Als das Gericht wieder in den Saal kommt, wirkt der Verteidiger ratlos. "Trotz Dolmetscherin ist die Verständigung schwierig", sagt er - und fügt hinzu: "Ich habe nicht das Gefühl, dass mein Mandant das Problem versteht." Hamid S. tut kund, dass er die "Vorwürfe akzeptiert". Dem Richter ist das zu wenig. Er erwartet, dass der Angeklagte die Tatvorwürfe ohne Wenn und Aber einräumt. "Wenn Sie sagen, dass ich das getan habe, sage ich halt, dass ich das getan habe", gibt Hamid A. schließlich zu Protokoll. Die Staatsanwältin macht ihre Ankündigung wahr und beantragt, Hamid S. ein Jahr und drei Monate ins Gefängnis zu stecken. Der Verteidiger hält eine Bewährungsstrafe für angemessen, schließlich habe sich sein Mandant zum ersten Mal etwas zuschulden kommen lassen. Er sei lediglich "ein besorgter Vater", der "unnötig kriminalisiert wird". So ganz unbeteiligt, wie S. bisher gewirkt hat, ist er nach den Plädoyers nicht mehr. "Ich kann nicht mehr", schluchzt er mit tränenerstickter Stimme.

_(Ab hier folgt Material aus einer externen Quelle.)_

Lemma name_extends_cache_witness :
  exists users' s',
    name Demo.tree 1000 "user" {[ 0 := PyStr "root" ]} initial
      = (Returns (PyStr "alice", users'), s') /\
    users' !! 0 = Some (PyStr "root") /\ users' !! 1000 = Some (PyStr "alice").
Proof.
  assert (Hrun : name Demo.tree 1000 "user" {[ 0 := PyStr "root" ]} initial
            = (Returns (PyStr "alice", <[1000 := PyStr "alice"]> {[ 0 := PyStr "root" ]}),
               log_query "passwd" 1000 initial)) by (vm_compute; reflexivity).
  destruct (name_extends_cache _ _ _ _ _ _ _ _ Hrun) as (Hv & Hothers & _).
  eexists _, _. split; [exact Hrun|]. split; [|exact Hv].
  rewrite (Hothers 0) by lia. reflexivity.
Defined.

(** ** [file_stats] *)

Lemma name_valid_run (w : World) uid uid_type users s :
  uid_type = "user" \/ uid_type = "group" ->
  exists v users' s',
    name w uid uid_type users s = (Returns (v, users'), s') /\
    stdout s' = stdout s /\ stderr s' = stderr s /\ hashed s' = hashed s /\
    (queried s' = queried s \/
     queried s' = queried s ++ [(database_of uid_type, uid)]).
Proof.
  intros Hty.
  destruct (name_outcome w uid uid_type users s)
    as [(v0 & Hl & H)|[(Hl & _ & H)|(Hl & e & H)]].
  - exists v0, users, s. split; [done|]. repeat split; by left.
  - eexists _, _, _. split; [exact H|]. repeat split; by right.
  - rewrite name_fresh in H by done. discriminate.
Qed.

Das Jugendschöffengericht verhängt eine Haftstrafe von einem Jahr - und setzt sie zur Bewährung aus. Obendrauf gibt es noch 100 Stunden gemeinnützige Arbeit. "Natürlich ist ein Vater nicht begeistert, wenn seine 16-jährige Tochter mit einem 28-jährigen Mann anbandelt", greift Richter Rose ein Argument des Verteidigers auf. "Aber die Frage ist, wie er darauf reagiert." Und die Grundlage dieser Reaktion könne nicht die Scharia, sondern müsse das Grundgesetz der Bundesrepublik Deutschland sein. Das Gericht habe beide Augen zudrücken müssen, um S.'s "Formalgeständnis", das "weder von Reue noch von Einsicht getragen ist", als Bewährungsgrund gelten zu lassen. "Ihre Tochter leidet nach wie vor unter den Ereignissen", hält der Richter dem Angeklagten vor. "Sie haben als Vater vollkommen versagt, wenn Sie das so weiterlaufen lassen und Ihre Tochter weiterhin Angst vor Ihnen haben muss."